The only appeal is that it’s close to work, and we no longer need to go to that.
It’s so nice to have everything within a 5 block radius. Everything I need is there. No cars, no traffic, just lots of constant exercise and fresh air. When I want to go to a museum, I go to a museum–no gas, driving, parking. When I want to go to a concert, I jump on the subway and go to a concert. But go on, tell us how living in suburbs and breathing the fumes from the car in front of you is better.
The one thing i disagree about is the fresh air
This isn’t 1980. Cities are really not polluted. Those who live in the suburbs tend to be less healthy due to lack of activity and increased exposure to the pollution emitted from cars.
If you are in the US or EU, maybe? Look at the third words though. This fresh air claim does not apply to everywhere in the world: especially when talking about downtown.
We’re going to take the exception and apply it to the whole, gotcha.
Looks like you love opening your mouth without thinking much so here are a few Actual stats before i block your ass.
I was not even disagreeing with you as a whole but apparently even arguing one point with you makes you entitled to a point you become defensive stale and resort to indulge in the mindset a 5 year old would be ashamed of.
https://www.unep.org/interactives/air-pollution-note/?gad_source=1
https://earth.org/data_visualization/pollution/
Now tell people again exactly how the air is actually fresh in cities, downtown, nonetheless where traffic is peaking. Adios.
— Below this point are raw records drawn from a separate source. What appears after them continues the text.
(** ** Choosing *)

Lemma get_loop_session fuel : forall s r s' T,
  get_subframe_loop env fuel s = Ok (r, s') -> in_session s T -> in_session s' T.
Proof using Hdma.
  induction fuel as [|fuel IH]; intros s r s' T; cbn [get_subframe_loop]; [done|].
  destruct (queue_of (which_q s) s) as [|k l] eqn:Eq; [by intros [= <- <-]|]. set (q := which_q s) in *.
  intros E H.
  assert (match subframe_buffer env k s with
    | (Some k', s1) => queue_of q s1 = k :: l /\ in_session (set_queue q (k' :: l) s1) T /\
        (q = false -> tx_ampdu k' = true -> peek_ok (win s1) k')
    | (None, s1) => in_session (set_queue q l s1) T
    end) as Hs.
  { destruct (subframe_buffer_queues env k s) as [E1 E2]. unfold subframe_buffer in *. destruct (fi_bf k) as [bf|] eqn:Eb.
    - split; [done|]. split.
      + eapply session_set_head; [done|done|congruence|]. split_and!; try done. cbn. by rewrite Eb.
      + intros Hq Ht. rewrite Hq in Eq. cbn in Ht. destruct (session_head_buf k l s T H Eq) as [[[_ Hk] _]|Hk]; [congruence|congruence|].
        eapply alike_peek; [|exact Hk]. split_and!; try done. cbn. by rewrite Eb.
    - assert (q = false) as Hq.
      { destruct q eqn:Hq; [|done]. destruct (session_take_retry k l s T H Eq) as [[Hk _] _]. congruence. }
      rewrite Hq in *. pose proof (session_setup k l s T H Eq Eb) as Hs.
      destruct (ath_tx_setup_buffer env k s) as [[k'|] s1]; [|done]. destruct Hs as (H1 & H2 & _). cbn in E1, E2.
      split; [by rewrite <- Eq; cbn; rewrite E1|]. done. }
  destruct (subframe_buffer env k s) as [[k'|] s1].
  2: { eapply IH in E; [done|]. eapply session_same; [|exact Hs]. apply free_skb_same. }
  destruct Hs as (Eq1 & Hs & Hpk). destruct (fi_bf k') as [bf|] eqn:Eb; [|done]. cbv zeta in E.
  assert (win (set_queue q (k' :: l) s1) = win s1) as Ew by by destruct q.
  pose proof (session_active _ _ Hs) as Hact. rewrite Ew in Hact. rewrite Hact in E. cbn [negb] in E.
  match type of E with context [tx_ampdu ?x] => set (k1 := x) in * end.
  assert (alike k' k1 /\ fi_bf k1 = Some bf) as [Hal Eb1] by by split_and!. clearbody k1.
  assert (forall bf', seqno bf' = seqno bf -> in_session (set_queue q ((k1 <| fi_bf := Some bf' |>) :: l) s1) T) as Hset.
  { intros bf' Ebf. assert (alike k' (k1 <| fi_bf := Some bf' |>)) as Ha.
    { destruct Hal as (A1 & A2 & A3). split_and!; [done|done|]. cbn. by rewrite Eb, Ebf. }
    eapply (session_set_head q k' _ l) in Hs; [|by destruct q|congruence|exact Ha]. by destruct q. }
  destruct (tx_ampdu k1) eqn:Et; cbn [negb] in E; [|injection E as _ <-; by apply Hset].
  destruct (BAW_WITHIN _ _ _); cbn [negb] in E; [|injection E as _ <-; by apply Hset].
  destruct (_ <? bar_index _) eqn:Ebar; [|injection E as _ <-; by apply Hset].
  apply Z.ltb_lt in Ebar. destruct q eqn:Hq.
  - eapply IH in E; [done|]. eapply session_same; [apply complete_buf_same|]. apply session_done.
    assert (queue_of true (set_queue true (k' :: l) s1) = k' :: l) as E1 by done.
    destruct (session_take_retry k' l _ T Hs E1) as [_ H1]. unfold kseq in H1. by rewrite Eb in H1.
  - exfalso. destruct Hal as (A1 & _). assert (tx_ampdu k' = true) as At by congruence. specialize (Hpk eq_refl At).
    destruct (session_peek k' l _ T Hs) as (_ & _ & _ & _ & Hw); [done|by rewrite Ew|]. rewrite Ew in Hw.
    destruct Hpk as (_ & _ & _ & Hk). unfold kseq in Hk. rewrite Eb in Hk. cbn in Hk.
    pose proof (sw_bar _ _ _ Hw). pose proof (sw_next _ _ _ Hw). pose proof (sw_range _ _ _ Hw). autorewrite with baw in Ebar.
    rewrite Hk in Ebar. dlia.
Qed.

(** ** Sending *)

(** An A-MPDU frame that has been sent. *)
Definition flight_ok (k : sk_buff) : Prop :=
  (exists bf, fi_bf k = Some bf /\ isampdu bf = true) /\ tx_ampdu k = true /\ baw_tracked k = true.

(** The frame at the head of a queue is sent. *)
Lemma session_send q k l s T bf : in_session s T -> queue_of q s = k :: l -> fi_bf k = Some bf -> tx_ampdu k = true ->
  BAW_WITHIN (seq_start (win s)) (baw_size (win s)) (seqno bf) = true ->
  in_session (set_queue q l (if baw_tracked k then s else s <| win ::= fun t => ath_tx_addto_baw t (seqno bf) |>)) (seqno bf :: T).
Proof using.
  intros H E Hb Ht Hw. assert (seqno bf = kseq k) as Hk by (unfold kseq; by rewrite Hb). rewrite Hk in *. destruct q.
  - destruct (session_take_retry k l s T H E) as [(_ & _ & ->) Hs]. exact Hs.
  - destruct (session_head_buf k l s T H E) as [[[_ Ho] _]|Hp]; [congruence|congruence|].
    pose proof Hp as (_ & _ & -> & _). by apply session_take_peek.
Qed.

Lemma form_aggr_loop_session fuel d lim h : forall k q n al bp s taken closed al' s' k0 l T,
  form_aggr_loop env fuel d lim h k q n al bp s = Ok (taken, closed, al', s') -> in_session s T ->
  queue_of q s = k0 :: l -> ready s k0 -> alike k0 k -> (isampdu <$> fi_bf k) = (isampdu <$> fi_bf k0) -> 0 <= n -> (n = 0 -> tx_ampdu k = true) ->
  in_session s' ((kseq <$> taken) ++ T) /\ Forall flight_ok taken.
Proof using Hdma.
  induction fuel as [|fuel IH]; intros k q n al bp s taken closed al' s' k0 l T; cbn [form_aggr_loop]; [done|].
  destruct (fi_bf k) as [bf|] eqn:Eb; [|done]. intros E H Hq Hrdy Hal Hia Hn0 Hn.
  destruct (negb (n =? 0) && _) eqn:Estop; [injection E as <- _ _ <-; by split|].
  assert (tx_ampdu k = true) as Ht.
  { destruct (Z.eqb_spec n 0) as [->|Hne]; [by apply Hn|]. cbn [negb andb] in Estop. apply orb_false_iff in Estop as [_ Estop].
    by apply negb_false_iff in Estop. }
  destruct Hrdy as (bf0 & Eb0 & Ei0 & _ & Hw). destruct Hal as (A1 & A2 & A3). rewrite Eb, Eb0 in A3. rewrite Eb0 in Hia. injection A3 as A3. injection Hia as Hia.
  destruct Hw as (_ & Hw & _); [congruence|]. pose proof (session_send q k0 l s T bf0 H Hq Eb0 ltac:(congruence) Hw) as Hs.
  cbv zeta in E. match type of E with context [if negb (baw_tracked k) then ?a else ?b] =>
    destruct (if negb (baw_tracked k) then a else b) as [k1 s1] eqn:E1 end.
  assert (unlink_head q s1 = set_queue q l (if baw_tracked k0 then s else s <| win ::= fun t => ath_tx_addto_baw t (seqno bf0) |>) /\
    tx_ampdu k1 = true /\ baw_tracked k1 = true) as (Eu & E2 & E3).
  { rewrite <- A2, <- A3. unfold unlink_head. destruct (baw_tracked k) eqn:Etr; cbn [negb] in E1; injection E1 as <- <-.
    - by rewrite Hq.
    - split; [|done]. by destruct q; cbn in *; rewrite Hq. }
  rewrite Eu in E. clear E1 Eu. destruct (ath_tx_get_tid_subframe env _) as [[next s2]|] eqn:E4; [|done]. cbn [obind] in E.
  pose proof (get_loop_session _ _ _ _ _ E4 Hs) as Hs2. destruct (get_subframe_occ env (inl 0) _ _ _ E4) as [_ Hc].
  match type of E with context [[?kk]] => set (k2 := kk) in E end.
  assert (flight_ok k2 /\ kseq k2 = seqno bf0) as [Hf2 Hk2].
  { split; [|subst k2; unfold kseq; cbn; congruence]. split; [|done]. eexists. split; [done|]. cbn. congruence. }
  clearbody k2. destruct next as [[k3 q3]|].
  2: { injection E as <- _ _ <-. cbn. rewrite Hk2. split; [exact Hs2|by constructor]. }
  destruct (ath_tid_has_buffered s2).
  2: { injection E as <- _ _ <-. cbn. rewrite Hk2. split; [exact Hs2|by constructor]. }
  destruct (form_aggr_loop env fuel _ _ _ k3 q3 _ _ _ s2) as [[[[tk cl] a1] s3]|] eqn:E5; [|done]. cbn [obind] in E.
  injection E as <- _ _ <-. destruct Hc as [[l3 Hl3] _]. pose proof (get_loop_ready _ _ _ _ _ _ E4) as Hr3.
  eapply IH in E5 as [H5 Hf5]; [|exact Hs2|exact Hl3|exact Hr3|done|done|lia|lia].
  split; [|by constructor]. eapply session_perm; [|exact H5]. cbn. rewrite Hk2. by rewrite Permutation_middle.
Qed.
I sympatize with folk that want to stay home, but I personally am functioning much better in an office environment with those talked-about chance encounters. I am interested to see where we will be in 10-20 years when it comes to working from home.
ok? and they aren’t, that’s the point. it’s absolutely bewildering seeing so many people now defend the hellish grind that previously was at most grudgingly accepted as most of adult life - working 5 days in a row, out of the house all day, commuting, up early, no matter the weather or your mood or health. insane.
I’m really in a “don’t give a shit” phase because there’s valid reasons for WFH as well at RTO and I’d argue those in the extreme on both sides are idiots.
That said, pragmatically everyone needs to understand the complexity of how we got here and no it’s not fully “the ruling class” demanding this. If we can’t justify commerical retail prices the economy is fucked and I mean that with a capital FUCKED.
Now the reasons for that are multifaceted but how it involves all of us not just the rich, many pension plans around the world have aggressively invested in real estate. Those pension plans are for average people like all of us here. If commercial real estate prices tank there goes social security. There goes your 401k. There goes your RRSP.
It’s very easy to blame an elite class but this problem is systemic and a result of how we have built the micro and macro economy.
So to those that are on the extreme on both sides, calm the fuck down.
LOL I can’t believe I just watched someone “both sides” the RTO argument.